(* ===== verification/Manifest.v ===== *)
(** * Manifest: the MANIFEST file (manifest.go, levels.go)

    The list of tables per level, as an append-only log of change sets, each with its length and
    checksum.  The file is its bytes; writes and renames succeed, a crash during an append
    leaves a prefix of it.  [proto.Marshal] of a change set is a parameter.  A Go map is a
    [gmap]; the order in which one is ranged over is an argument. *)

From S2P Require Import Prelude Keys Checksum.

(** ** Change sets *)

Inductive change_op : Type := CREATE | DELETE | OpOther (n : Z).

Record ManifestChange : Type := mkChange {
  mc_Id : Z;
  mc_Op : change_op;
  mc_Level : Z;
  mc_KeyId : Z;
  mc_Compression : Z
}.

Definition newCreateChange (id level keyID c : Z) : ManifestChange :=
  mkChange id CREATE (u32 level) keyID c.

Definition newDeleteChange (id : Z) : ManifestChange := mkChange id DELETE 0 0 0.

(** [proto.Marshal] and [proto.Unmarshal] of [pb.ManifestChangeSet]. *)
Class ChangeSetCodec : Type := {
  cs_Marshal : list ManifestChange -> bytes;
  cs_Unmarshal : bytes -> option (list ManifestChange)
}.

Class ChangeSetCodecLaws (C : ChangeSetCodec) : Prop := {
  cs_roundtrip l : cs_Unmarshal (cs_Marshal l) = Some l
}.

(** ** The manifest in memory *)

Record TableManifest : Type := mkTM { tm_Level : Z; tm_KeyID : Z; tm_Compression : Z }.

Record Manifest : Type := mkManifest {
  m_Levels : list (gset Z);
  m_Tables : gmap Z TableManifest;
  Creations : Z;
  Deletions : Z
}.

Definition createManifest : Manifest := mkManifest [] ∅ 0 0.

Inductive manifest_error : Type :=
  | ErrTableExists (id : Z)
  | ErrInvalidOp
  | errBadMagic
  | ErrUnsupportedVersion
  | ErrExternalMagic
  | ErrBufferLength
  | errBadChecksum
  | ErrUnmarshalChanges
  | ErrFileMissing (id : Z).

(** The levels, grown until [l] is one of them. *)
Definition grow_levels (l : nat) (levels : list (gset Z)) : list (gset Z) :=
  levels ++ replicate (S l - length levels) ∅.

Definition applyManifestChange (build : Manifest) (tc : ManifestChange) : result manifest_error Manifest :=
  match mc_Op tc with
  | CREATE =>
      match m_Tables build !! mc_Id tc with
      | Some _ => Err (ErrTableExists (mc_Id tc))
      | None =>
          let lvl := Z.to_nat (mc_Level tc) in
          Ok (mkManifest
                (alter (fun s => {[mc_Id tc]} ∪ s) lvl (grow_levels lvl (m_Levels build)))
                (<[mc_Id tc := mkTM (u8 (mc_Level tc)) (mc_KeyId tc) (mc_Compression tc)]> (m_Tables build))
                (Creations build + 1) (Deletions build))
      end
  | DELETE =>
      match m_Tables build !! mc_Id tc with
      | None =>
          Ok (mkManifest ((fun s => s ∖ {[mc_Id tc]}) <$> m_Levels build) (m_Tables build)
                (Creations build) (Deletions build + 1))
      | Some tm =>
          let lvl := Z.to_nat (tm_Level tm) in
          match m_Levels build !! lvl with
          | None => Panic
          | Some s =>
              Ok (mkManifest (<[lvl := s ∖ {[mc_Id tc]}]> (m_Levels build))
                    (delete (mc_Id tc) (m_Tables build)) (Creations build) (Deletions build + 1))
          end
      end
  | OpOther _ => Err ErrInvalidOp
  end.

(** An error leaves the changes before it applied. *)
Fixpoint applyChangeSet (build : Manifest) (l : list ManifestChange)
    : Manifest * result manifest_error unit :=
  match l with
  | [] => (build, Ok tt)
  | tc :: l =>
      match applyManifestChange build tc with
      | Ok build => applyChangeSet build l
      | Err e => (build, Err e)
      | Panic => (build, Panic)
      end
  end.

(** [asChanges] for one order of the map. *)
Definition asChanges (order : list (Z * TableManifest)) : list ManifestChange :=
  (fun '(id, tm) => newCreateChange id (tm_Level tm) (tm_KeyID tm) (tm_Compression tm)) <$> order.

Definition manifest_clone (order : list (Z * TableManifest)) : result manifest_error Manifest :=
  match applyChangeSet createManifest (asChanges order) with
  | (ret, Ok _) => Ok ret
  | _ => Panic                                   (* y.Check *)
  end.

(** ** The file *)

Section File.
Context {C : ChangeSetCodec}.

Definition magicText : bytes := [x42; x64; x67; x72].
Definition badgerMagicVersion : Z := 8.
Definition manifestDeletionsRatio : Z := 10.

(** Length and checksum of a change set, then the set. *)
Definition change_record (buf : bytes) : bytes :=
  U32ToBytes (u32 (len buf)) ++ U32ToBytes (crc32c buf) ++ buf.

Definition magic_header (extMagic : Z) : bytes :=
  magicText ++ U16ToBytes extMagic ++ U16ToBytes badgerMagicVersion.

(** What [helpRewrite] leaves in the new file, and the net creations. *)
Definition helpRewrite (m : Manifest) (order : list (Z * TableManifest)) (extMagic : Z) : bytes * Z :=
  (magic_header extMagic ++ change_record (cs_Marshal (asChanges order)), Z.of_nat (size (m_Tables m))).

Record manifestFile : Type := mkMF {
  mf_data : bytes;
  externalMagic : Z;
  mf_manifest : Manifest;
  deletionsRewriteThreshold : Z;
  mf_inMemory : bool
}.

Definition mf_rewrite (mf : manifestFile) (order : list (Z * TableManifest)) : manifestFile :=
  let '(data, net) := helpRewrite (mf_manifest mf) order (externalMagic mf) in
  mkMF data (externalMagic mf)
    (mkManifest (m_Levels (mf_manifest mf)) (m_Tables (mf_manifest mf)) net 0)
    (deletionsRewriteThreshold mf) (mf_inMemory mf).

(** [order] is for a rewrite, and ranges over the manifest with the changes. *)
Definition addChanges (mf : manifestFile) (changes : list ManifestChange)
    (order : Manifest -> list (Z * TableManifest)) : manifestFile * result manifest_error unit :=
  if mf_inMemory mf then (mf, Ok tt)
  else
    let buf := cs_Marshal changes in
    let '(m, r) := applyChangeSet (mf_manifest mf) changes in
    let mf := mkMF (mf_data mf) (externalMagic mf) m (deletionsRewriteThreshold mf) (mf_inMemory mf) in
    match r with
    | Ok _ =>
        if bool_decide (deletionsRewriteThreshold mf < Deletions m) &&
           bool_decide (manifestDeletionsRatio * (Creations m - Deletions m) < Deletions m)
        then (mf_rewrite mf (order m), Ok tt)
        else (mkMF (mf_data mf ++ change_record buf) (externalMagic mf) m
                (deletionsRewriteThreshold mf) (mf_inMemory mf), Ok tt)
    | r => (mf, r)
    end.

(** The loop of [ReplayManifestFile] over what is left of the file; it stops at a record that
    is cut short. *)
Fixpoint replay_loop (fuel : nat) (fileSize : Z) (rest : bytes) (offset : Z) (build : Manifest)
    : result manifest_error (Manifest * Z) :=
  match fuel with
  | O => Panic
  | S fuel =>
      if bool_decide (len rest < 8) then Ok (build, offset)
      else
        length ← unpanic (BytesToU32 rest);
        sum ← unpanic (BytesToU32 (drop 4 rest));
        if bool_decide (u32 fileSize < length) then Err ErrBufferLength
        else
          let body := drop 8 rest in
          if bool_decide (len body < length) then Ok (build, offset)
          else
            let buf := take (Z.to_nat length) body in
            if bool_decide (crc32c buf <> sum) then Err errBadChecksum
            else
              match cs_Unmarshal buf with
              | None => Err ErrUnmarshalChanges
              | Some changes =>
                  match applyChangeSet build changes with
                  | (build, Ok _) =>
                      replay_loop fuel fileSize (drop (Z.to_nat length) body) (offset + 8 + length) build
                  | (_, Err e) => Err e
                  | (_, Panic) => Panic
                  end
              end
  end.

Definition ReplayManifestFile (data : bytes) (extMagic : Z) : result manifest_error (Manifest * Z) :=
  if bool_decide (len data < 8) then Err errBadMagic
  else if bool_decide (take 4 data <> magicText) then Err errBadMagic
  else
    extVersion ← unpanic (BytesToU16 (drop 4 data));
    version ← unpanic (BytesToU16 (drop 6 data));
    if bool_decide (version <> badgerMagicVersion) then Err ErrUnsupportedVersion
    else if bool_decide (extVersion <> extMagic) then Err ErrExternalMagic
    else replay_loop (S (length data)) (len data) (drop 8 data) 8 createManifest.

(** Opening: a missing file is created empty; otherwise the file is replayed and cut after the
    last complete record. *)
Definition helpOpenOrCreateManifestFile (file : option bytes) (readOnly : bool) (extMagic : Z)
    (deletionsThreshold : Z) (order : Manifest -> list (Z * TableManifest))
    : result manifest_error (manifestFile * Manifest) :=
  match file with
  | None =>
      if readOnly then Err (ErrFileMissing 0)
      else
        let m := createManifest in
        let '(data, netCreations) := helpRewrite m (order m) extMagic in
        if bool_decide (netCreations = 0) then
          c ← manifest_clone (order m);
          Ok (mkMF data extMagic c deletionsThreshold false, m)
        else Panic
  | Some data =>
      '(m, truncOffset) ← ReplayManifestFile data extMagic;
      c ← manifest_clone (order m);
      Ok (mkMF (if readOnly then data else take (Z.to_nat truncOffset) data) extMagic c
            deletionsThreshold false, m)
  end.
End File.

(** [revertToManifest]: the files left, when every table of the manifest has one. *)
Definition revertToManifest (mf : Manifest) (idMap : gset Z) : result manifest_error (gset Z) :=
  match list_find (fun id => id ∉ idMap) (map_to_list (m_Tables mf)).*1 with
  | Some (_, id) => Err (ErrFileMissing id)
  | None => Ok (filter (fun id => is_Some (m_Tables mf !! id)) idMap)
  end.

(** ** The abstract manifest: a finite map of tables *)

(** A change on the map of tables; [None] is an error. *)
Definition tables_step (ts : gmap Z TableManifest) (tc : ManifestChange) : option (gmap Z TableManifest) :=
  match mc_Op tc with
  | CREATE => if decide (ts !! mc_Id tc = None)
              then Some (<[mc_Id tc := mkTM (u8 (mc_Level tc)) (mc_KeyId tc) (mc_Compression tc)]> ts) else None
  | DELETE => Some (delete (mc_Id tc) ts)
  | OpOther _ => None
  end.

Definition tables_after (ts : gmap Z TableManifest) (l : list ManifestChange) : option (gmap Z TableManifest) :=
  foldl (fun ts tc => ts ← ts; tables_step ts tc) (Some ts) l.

**What this task involves**: Return every line of the listing above where "ErrUnsupportedVersion" appears.

**Output of the task**:
  | ErrUnsupportedVersion
    if bool_decide (version <> badgerMagicVersion) then Err ErrUnsupportedVersion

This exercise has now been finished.